If you tell us, in detail, what you want to do we can probably help you to write functions to do it.

anon73444976 · May 14, 2021, 4:20pm

int a = 0;
}

What's the point of a variable that immediately goes out of scope?

CrossRoads · May 14, 2021, 4:21pm

I got it to compile by making label1() and label2() into functions that can be called, and got rid of the print() function.

int a = 0;
void setup() {
  Serial.begin(9600);
  int a = 0;
}

void label2() {
  Serial.println("label2 has sent me back to label1");
  label1();
}
void label1() {
  Serial.println("am at label1");

  for (int a = 0; a < 100; a++)
  {
    Serial.println(a);
    delay(100);
  }
  if ( a >= 50)
  { Serial.println("going to label2");
    label2();
  }
}

void loop() {
  // put your main code here, to run repeatedly:
  //label2: Serial.println("am at label2");
  delay(5000);
  label1();
}

blh64 · May 14, 2021, 4:22pm

In addition to the typo @CrossRoads pointed out, you can not jump (e.g.
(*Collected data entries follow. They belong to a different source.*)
(** * gh-actions-test: a model of [github_actions.py]

    The CI helper is embedded function by function.  Python strings are
    lists of characters, the pieces of the [re] module the script uses are
    a small backtracking matcher, and the calls that reach GitHub, the file
    system or a subprocess act on an explicit [world] value.  Console
    output ([print]) is not part of the model. *)

From Stdlib Require Import List Ascii String Bool Arith ZArith Lia DecimalString.
Import ListNotations.

Set Implicit Arguments.
Set Warnings "-register-all".

(** ** Python strings *)

Definition str := list ascii.

Definition lit (s : string) : str := list_ascii_of_string s.
Arguments lit s%_string.

Definition str_eqb (a b : str) : bool :=
  if list_eq_dec ascii_dec a b then true else false.

(** [a.startswith(p)] *)
Fixpoint startswith (a p : str) {struct p} : bool :=
  match p, a with
  | [], _ => true
  | c :: p', d :: a' => Ascii.eqb c d && startswith a' p'
  | _ :: _, [] => false
  end.

(** [a.endswith(p)] *)
Definition endswith (a p : str) : bool := startswith (rev a) (rev p).

(** [sep.join(parts)] *)
Fixpoint join (sep : str) (parts : list str) : str :=
  match parts with
  | [] => []
  | [p] => p
  | p :: rest => p ++ sep ++ join sep rest
  end.

(** ** The part of [re] the script relies on *)

Module Re.

(** Patterns.  [Bol] is [^] (without [re.MULTILINE]), [Cls] a character
    class, [Star] the greedy [*], [Group] a numbered capturing group. *)
Inductive regex : Type :=
| Eps
| Bol
| Cls (f : ascii -> bool)
| Cat (a b : regex)
| Star (a : regex)
| Group (i : nat) (a : regex).

Definition Chr (c : ascii) : regex := Cls (Ascii.eqb c).

Fixpoint Lit (s : str) : regex :=
  match s with
  | [] => Eps
  | c :: s' => Cat (Chr c) (Lit s')
  end.

(** [a{n,}] *)
Fixpoint AtLeast (n : nat) (a : regex) : regex :=
  match n with
  | O => Star a
  | S n' => Cat a (AtLeast n' a)
  end.

(** [[lo-hi]] *)
Definition in_range (lo hi c : ascii) : bool :=
  (nat_of_ascii lo <=? nat_of_ascii c) && (nat_of_ascii c <=? nat_of_ascii hi).

(** Capture table: group number, start and end offset; latest entry first. *)
Definition caps := list (nat * (nat * nat)).

(** One greedy [*] loop around a matcher [body] for the iterated pattern:
    first try one more iteration (which has to consume text), and fall back
    to the continuation.  [n] bounds the number of iterations by the length
    of the text. *)
Section StarLoop.
Variable A : Type.
Variable body : nat -> str -> caps -> (nat -> str -> caps -> option A) -> option A.
Variable k : nat -> str -> caps -> option A.

Fixpoint star_loop (n : nat) (pos : nat) (s : str) (cs : caps) {struct n} : option A :=
  match n with
  | O => k pos s cs
  | S n' =>
      match body pos s cs
              (fun p' s' cs' =>
                 if List.length s' <? List.length s
                 then star_loop n' p' s' cs' else None)
      with
      | Some x => Some x
      | None => k pos s cs
      end
  end.
End StarLoop.

(** The backtracking matcher.  [bt r pos s cs k] matches [r] against the
    text [s] that starts at offset [pos] and hands the rest to the
    continuation [k]; alternatives are tried in the order of the [re]
    engine. *)
Fixpoint bt (A : Type) (r : regex) (pos : nat) (s : str) (cs : caps)
    (k : nat -> str -> caps -> option A) {struct r} : option A :=
  match r with
  | Eps => k pos s cs
  | Bol => if pos =? 0 then k pos s cs else None
  | Cls f =>
      match s with
      | c :: s' => if f c then k (S pos) s' cs else None
      | [] => None
      end
  | Cat a b => bt a pos s cs (fun p' s' cs' => bt b p' s' cs' k)
  | Group i a => bt a pos s cs (fun p' s' cs' => k p' s' ((i, (pos, p')) :: cs'))
  | Star a => star_loop (bt (A:=A) a) k (List.length s) pos s cs
  end.

(** A match object: start, end and the capture table. *)
Record rmatch := { m_start : nat; m_end : nat; m_caps : caps }.

Definition match_at (r : regex) (pos : nat) (s : str) : option rmatch :=
  bt r pos s [] (fun p' _ cs' => Some {| m_start := pos; m_end := p'; m_caps := cs' |}).

(** [re.search]: the first offset, from the left, at which the pattern matches. *)
Fixpoint search_from (r : regex) (pos : nat) (s : str) : option rmatch :=
  match match_at r pos s with
  | Some m => Some m
  | None =>
      match s with
      | [] => None
      | _ :: s' => search_from r (S pos) s'
      end
  end.

Definition search (r : regex) (s : str) : option rmatch := search_from r 0 s.

Definition slice (s : str) (i j : nat) : str := firstn (j - i) (skipn i s).

Fixpoint lookup_cap (i : nat) (cs : caps) : option (nat * nat) :=
  match cs with
  | [] => None
  | (j, span) :: cs' => if i =? j then Some span else lookup_cap i cs'
  end.

(** [m.group(i)] for a group that took part in the match of [s]. *)
Definition group (s : str) (m : rmatch) (i : nat) : str :=
  match lookup_cap i (m_caps m) with
  | Some (a, b) => slice s a b
  | None => []
  end.

(** The scan shared by [re.findall] and [re.sub] for patterns that match
    no empty string: non-overlapping matches from the left; the text
    between them is kept ([inl]) and each match reported ([inr]). *)
Fixpoint scan (fuel : nat) (r : regex) (pos : nat) (s : str) : list (ascii + str) :=
  match fuel with
  | O => []
  | S fuel' =>
      match s with
      | [] => []
      | c :: s' =>
          match match_at r pos s with
          | Some m =>
              let n := m_end m - pos in
              match n with
              | O => inl c :: scan fuel' r (S pos) s'
              | S _ => inr (firstn n s) :: scan fuel' r (m_end m) (skipn n s)
              end
          | None => inl c :: scan fuel' r (S pos) s'
          end
      end
  end.

(** [re.findall(r, s)] for a pattern without groups. *)
Definition findall (r : regex) (s : str) : list str :=
  flat_map (fun x => match x with inl _ => [] | inr w => [w] end)
           (scan (List.length s) r 0 s).

(** [re.sub(r, repl, s)] for a replacement without back-references. *)
Definition sub (r : regex) (repl : str) (s : str) : str :=
  flat_map (fun x => match x with inl c => [c] | inr _ => repl end)
           (scan (List.length s) r 0 s).

(** *** The language of a pattern *)

Inductive star_lang (L : nat -> str -> Prop) : nat -> str -> Prop :=
| star_nil p : star_lang L p []
| star_cons p w1 w2 :
    L p w1 -> star_lang L (p + List.length w1) w2 -> star_lang L p (w1 ++ w2).

(** [lang r p w]: the text [w], found at offset [p], matches [r]. *)
Fixpoint lang (r : regex) (p : nat) (w : str) : Prop :=
  match r with
  | Eps => w = []
  | Bol => p = 0 /\ w = []
  | Cls f => exists c, w = [c] /\ f c = true
  | Cat a b =>
      exists w1 w2, w = w1 ++ w2 /\ lang a p w1 /\ lang b (p + List.length w1) w2
  | Star a => star_lang (lang a) p w
  | Group _ a => lang a p w
  end.

End Re.

(** ** Exceptions and results *)

(** The exceptions the script lets escape; [OSError] stands for its
    subclasses too ([FileNotFoundError] and the like). *)
Inductive exn : Type :=
| RuntimeError (msg : str)
| OSError
| UnicodeDecodeError
| JSONDecodeError
| KeyError
| IndexError
| TypeError
| AttributeError
| HTTPError (code : nat).

Inductive result (A : Type) : Type :=
| Ret (a : A)
| Raise (e : exn).

Arguments Ret {A} a.
Arguments Raise {A} e.

Definition bind {A B : Type} (r : result A) (f : A -> result B) : result B :=
  match r with
  | Ret a => f a
  | Raise e => Raise e
  end.

(** ** The event cache *)

Module EventCache.

(** The JSON documents [json.loads] can return, as Python values; JSON
    [null] is Python's [None], a number with a fraction or an exponent is
    a float, kept as the text of its [repr], and an object is a dictionary
    in the order of its keys. *)
Inductive pyval : Type :=
| PyNone
| PyBool (b : bool)
| PyInt (z : Z)
| PyFloat (r : str)
| PyStr (s : str)
| PyList (l : list pyval)
| PyDict (items : list (str * pyval)).

Definition is_None (v : pyval) : bool :=
  match v with PyNone => true | _ => false end.

(** What the process can see of its host: the environment, the files and
    the JSON parser. *)
Record host : Type := {
  environ : str -> option str;
  file_content : str -> option str;
  json_loads : str -> option pyval
}.

(** A [CachedGitHubActionEvent] object together with the number of times
    the process has opened the payload file. *)
Record cache : Type := { _event : pyval; reads : nat }.

(** [__init__] *)
Definition init : cache := {| _event := PyNone; reads := 0 |}.

(** [__call__]: read the content lazily and return it. *)
Definition call (h : host) (c : cache) : result pyval * cache :=
  if is_None (_event c) then
    match environ h (lit "GITHUB_EVENT_PATH") with
    | None => (Raise KeyError, c)
    | Some path =>
        match file_content h path with
        | None => (Raise OSError, c)
        | Some text =>
            let c1 := {| _event := _event c; reads := S (reads c) |} in
            match json_loads h text with
            | None => (Raise JSONDecodeError, c1)
            | Some v => (Ret v, {| _event := v; reads := reads c1 |})
            end
        end
    end
  else (Ret (_event c), c).

(** [v[key]] for a string key. *)
Fixpoint dict_get (items : list (str * pyval)) (key : str) : option pyval :=
  match items with
  | [] => None
  | (k, v) :: rest => if str_eqb k key then Some v else dict_get rest key
  end.

Definition subscript (v : pyval) (key : str) : result pyval :=
  match v with
  | PyDict items =>
      match dict_get items key with
      | Some x => Ret x
      | None => Raise KeyError
      end
  | _ => Raise TypeError
  end.

(** [GH_EVENT()["pull_request"]], the form every use of the cache in the
    script takes. *)
Definition pull_request (h : host) (c : cache) : result pyval * cache :=
  let '(r, c') := call h c in (bind r (fun v => subscript v (lit "pull_request")), c').

(** A process that evaluates [GH_EVENT()["pull_request"]] [n] times in a
    row; an exception ends it.  The values obtained are returned, first
    access first. *)
Fixpoint accesses (h : host) (n : nat) (c : cache) : result (list pyval) * cache :=
  match n with
  | O => (Ret [], c)
  | S n' =>
      match pull_request h c with
      | (Ret v, c') =>
          let '(r, c'') := accesses h n' c' in
          (bind r (fun vs => Ret (v :: vs)), c'')
      | (Raise e, c') => (Raise e, c')
      end
  end.

End EventCache.

(** ** The world the script acts on *)

(** The fields of the event payload that the functions below read. *)
Record pull_request : Type := {
  pr_title : str;
  pr_labels : list str;
  head_sha : str;
  head_repo_url : str
}.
GOTO) into the middle of another function. Labels inside your Print() function are only visible to code inside that function.

There are many, many better alternatives to GOTO. What are you actually trying to do?

almytom · May 14, 2021, 4:24pm

Lots of problems here with the first being you can't use goto to jump into a function. But really, you should study the use of the while and do while control structures and not use goto. I assure you that your code will easier to follow without gotos.

Another problem in your code is variable scope. The for loop declares a variable "a" which is local to that loop and is not the same that is referenced in the if statement, which is a global variable. The global variable will always be zero, so the a>=50 expression will always be false.

sterretje · May 14, 2021, 4:25pm

Don't !! label1() calls label2() which calls label1() so we have recursion and you code will run out of memory.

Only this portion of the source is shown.